━━━━━ DATA SHOWN ━━━━━

(* ===== verification/PyText.v ===== *)
(** * Python text: code points, UTF-8 and UUIDs

    A [str] is a list of code points, [bytes] a list of integers in [0, 256).
    The file models the parts of the standard library the wire codecs use:
    strict UTF-8 encoding and decoding, [uuid.UUID(text)] and [str(uuid)].
    [int(text, 16)] accepts the decimal digits and white space of the Unicode
    database, which is a parameter. *)

From S2P Require Import Prelude.

Abbreviation bytes := (list Z).
Abbreviation pystr := (list Z).

Definition byte (b : Z) : Prop := 0 <= b < 256.

(** The code points of a literal. *)
Definition lit (s : string) : pystr := (fun c => Z.of_nat (nat_of_ascii c)) <$> list_ascii_of_string s.

(** ** UTF-8 *)

(** A Unicode scalar value: UTF-8 encodes exactly these. *)
Definition scalar (c : Z) : bool :=
  ((0 <=? c) && (c <? 0x110000) && negb ((0xD800 <=? c) && (c <? 0xE000)))%bool.

Definition utf8_char (c : Z) : bytes :=
  if c <? 0x80 then [c]
  else if c <? 0x800 then [0xC0 + c / 64; 0x80 + c mod 64]
  else if c <? 0x10000 then [0xE0 + c / 4096; 0x80 + (c / 64) mod 64; 0x80 + c mod 64]
  else [0xF0 + c / 262144; 0x80 + (c / 4096) mod 64; 0x80 + (c / 64) mod 64; 0x80 + c mod 64].

(** [s.encode("utf-8")]: [None] is [UnicodeEncodeError]. *)
Definition utf8_encode (s : pystr) : option bytes :=
  if forallb scalar s then Some (mjoin (utf8_char <$> s)) else None.

Definition cont (b : Z) : bool := ((0x80 <=? b) && (b <? 0xC0))%bool.

(** The first character of [b] and the rest; [None] is a malformed sequence
    (bad lead or continuation byte, overlong form, surrogate, out of range). *)
Definition utf8_next (b : bytes) : option (Z * bytes) :=
  match b with
  | [] => None
  | b0 :: r =>
      if b0 <? 0x80 then Some (b0, r)
      else if b0 <? 0xC0 then None
      else if b0 <? 0xE0 then
        match r with
        | b1 :: r =>
            let c := (b0 - 0xC0) * 64 + (b1 - 0x80) in
            if (cont b1 && (0x80 <=? c))%bool then Some (c, r) else None
        | _ => None
        end
      else if b0 <? 0xF0 then
        match r with
        | b1 :: b2 :: r =>
            let c := (b0 - 0xE0) * 4096 + (b1 - 0x80) * 64 + (b2 - 0x80) in
            if (cont b1 && cont b2 && (0x800 <=? c) && scalar c)%bool then Some (c, r) else None
        | _ => None
        end
      else if b0 <? 0xF8 then
        match r with
        | b1 :: b2 :: b3 :: r =>
            let c := (b0 - 0xF0) * 262144 + (b1 - 0x80) * 4096 + (b2 - 0x80) * 64 + (b3 - 0x80) in
            if (cont b1 && cont b2 && cont b3 && (0x10000 <=? c) && scalar c)%bool
            then Some (c, r) else None
        | _ => None
        end
      else None
  end.

Fixpoint utf8_decode_loop (fuel : nat) (b : bytes) : option pystr :=
  match fuel, b with
  | _, [] => Some []
  | O, _ => None
  | S fuel, _ =>
      match utf8_next b with
      | Some (c, r) => cons c <$> utf8_decode_loop fuel r
      | None => None
      end
  end.

(** [b.decode("utf-8")]: every step consumes a byte, so [length b] steps
    are enough; [None] is [UnicodeDecodeError]. *)
Definition utf8_decode (b : bytes) : option pystr := utf8_decode_loop (length b) b.

Lemma scalar_range c : scalar c = true -> 0 <= c < 0x110000 /\ ~ (0xD800 <= c < 0xE000).
Proof. unfold scalar. intros H. bools. destruct (0xD800 <=? c) eqn:?, (c <? 0xE000) eqn:?; bools; split; try lia; done. Qed.

Ltac divmod c n :=
  pose proof (Z.div_mod c n ltac:(done)); pose proof (Z.mod_pos_bound c n ltac:(done)).

Lemma utf8_next_char c r : scalar c = true -> utf8_next (utf8_char c ++ r) = Some (c, r).
Proof.
  intros Hc. destruct (scalar_range c Hc) as [Hr _]. unfold utf8_char.
  divmod c 64. divmod (c / 64) 64. divmod (c / 4096) 64.
  assert (c / 4096 = c / 64 / 64) as E1 by (rewrite Zdiv_Zdiv; done || lia).
  assert (c / 262144 = c / 4096 / 64) as E2 by (rewrite Zdiv_Zdiv; done || lia).
  destruct (c <? 0x80) eqn:L1; bools.
  { cbn. by rewrite (proj2 (Z.ltb_lt c 0x80)) by lia. }
  destruct (c <? 0x800) eqn:L2; bools.
  { cbn [utf8_next app]. rewrite !(proj2 (Z.ltb_ge _ _)) by lia.
    rewrite (proj2 (Z.ltb_lt _ _)) by lia.
    replace ((0xC0 + c / 64 - 0xC0) * 64 + (0x80 + c mod 64 - 0x80)) with c by lia.
    unfold cont. rewrite !(proj2 (Z.leb_le _ _)), (proj2 (Z.ltb_lt _ _)) by lia. done. }
  destruct (c <? 0x10000) eqn:L3; bools.
  { cbn [utf8_next app]. rewrite !(proj2 (Z.ltb_ge _ _)) by lia.
    rewrite (proj2 (Z.ltb_lt (0xE0 + _) _)) by lia.
    replace ((0xE0 + c / 4096 - 0xE0) * 4096 + (0x80 + (c / 64) mod 64 - 0x80) * 64
             + (0x80 + c mod 64 - 0x80)) with c by lia.
    unfold cont. rewrite !(proj2 (Z.leb_le _ _)), !(proj2 (Z.ltb_lt _ _)), Hc by lia. done. }
  cbn [utf8_next app].
  rewrite (proj2 (Z.ltb_ge (0xF0 + _) 0x80)), (proj2 (Z.ltb_ge (0xF0 + _) 0xC0)),
    (proj2 (Z.ltb_ge (0xF0 + _) 0xE0)), (proj2 (Z.ltb_ge (0xF0 + _) 0xF0)) by lia.
  rewrite (proj2 (Z.ltb_lt (0xF0 + _) 0xF8)) by lia.
  replace ((0xF0 + c / 262144 - 0xF0) * 262144 + (0x80 + (c / 4096) mod 64 - 0x80) * 4096
           + (0x80 + (c / 64) mod 64 - 0x80) * 64 + (0x80 + c mod 64 - 0x80)) with c by lia.
  unfold cont. rewrite !(proj2 (Z.leb_le _ _)), !(proj2 (Z.ltb_lt _ _)), Hc by lia. done.
Qed.

Lemma utf8_char_nonempty c : (1 <= length (utf8_char c))%nat.
Proof. unfold utf8_char. repeat case_if; cbn; lia. Qed.

Lemma utf8_decode_loop_chars s : forall fuel, forallb scalar s = true ->
  (length (mjoin (utf8_char <$> s)) <= fuel)%nat ->
  utf8_decode_loop fuel (mjoin (utf8_char <$> s)) = Some s.
Proof.
  induction s as [|c s IH]; intros fuel Hs Hf; [by destruct fuel|].
  cbn in Hs. bools. change (mjoin (utf8_char <$> c :: s)) with
    (utf8_char c ++ mjoin (utf8_char <$> s)) in *.
  pose proof (utf8_char_nonempty c). rewrite length_app in Hf.
  destruct fuel as [|fuel]; [lia|]. cbn [utf8_decode_loop].
  rewrite utf8_next_char by done. rewrite IH by (done || lia).
  destruct (utf8_char c ++ _) eqn:E; [|done].
  apply (f_equal length) in E. rewrite length_app in E. cbn in E. lia.
Qed.

(** Decoding undoes encoding. *)
Lemma utf8_roundtrip s b : utf8_encode s = Some b -> utf8_decode b = Some s.
Proof.
  unfold utf8_encode, utf8_decode. destruct (forallb scalar s) eqn:Hs; [|done].
  intros [= <-]. by apply utf8_decode_loop_chars.
Qed.

Lemma utf8_next_shorter b c r : utf8_next b = Some (c, r) -> (length r < length b)%nat.
Proof.
  unfold utf8_next. intros H. repeat case_match; simplify_eq; cbn; lia.
Qed.

(** A text has no more characters than bytes. *)
Lemma utf8_decode_length b s : utf8_decode b = Some s -> (length s <= length b)%nat.
Proof.
  unfold utf8_decode. assert (forall fuel b s, utf8_decode_loop fuel b = Some s ->
    (length s <= length b)%nat) as H; [|apply H].
  clear b s. induction fuel as [|fuel IH]; intros b s; cbn.
  - destruct b; [|done]. by intros [= <-].
  - destruct b as [|b0 b]; [by intros [= <-]|].
    destruct (utf8_next (b0 :: b)) as [[c r]|] eqn:E; [|done].
    intros (s' & Hs' & ->)%fmap_Some. apply IH in Hs'. apply utf8_next_shorter in E. cbn in *. lia.
Qed.

Lemma utf8_char_bytes c : scalar c = true -> Forall byte (utf8_char c).
Proof.
  intros [Hr _]%scalar_range. unfold utf8_char, byte. divmod c 64. divmod (c / 64) 64. divmod (c / 4096) 64.
  assert (c / 4096 = c / 64 / 64) by (rewrite Zdiv_Zdiv; done || lia).
  assert (c / 262144 = c / 4096 / 64) by (rewrite Zdiv_Zdiv; done || lia).
  repeat case_if; bools; repeat (apply Forall_cons; split); try lia; by apply Forall_nil.
Qed.

Lemma utf8_encode_bytes s b : utf8_encode s = Some b -> Forall byte b.
Proof.
  unfold utf8_encode. destruct (forallb scalar s) eqn:Hs; [|done]. intros [= <-].
  induction s as [|c s IH]; [apply Forall_nil; done|]. cbn in Hs. bools.
  change (mjoin (utf8_char <$> c :: s)) with (utf8_char c ++ mjoin (utf8_char <$> s)).
  apply Forall_app. split; [by apply utf8_char_bytes|auto].
Qed.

━━━━━

■ WHAT THE TASK REQUIRES
Count each line of the listing above that holds the string "fuel", and state that count without anything added.

■ SOLUTION TO THE EXERCISE
11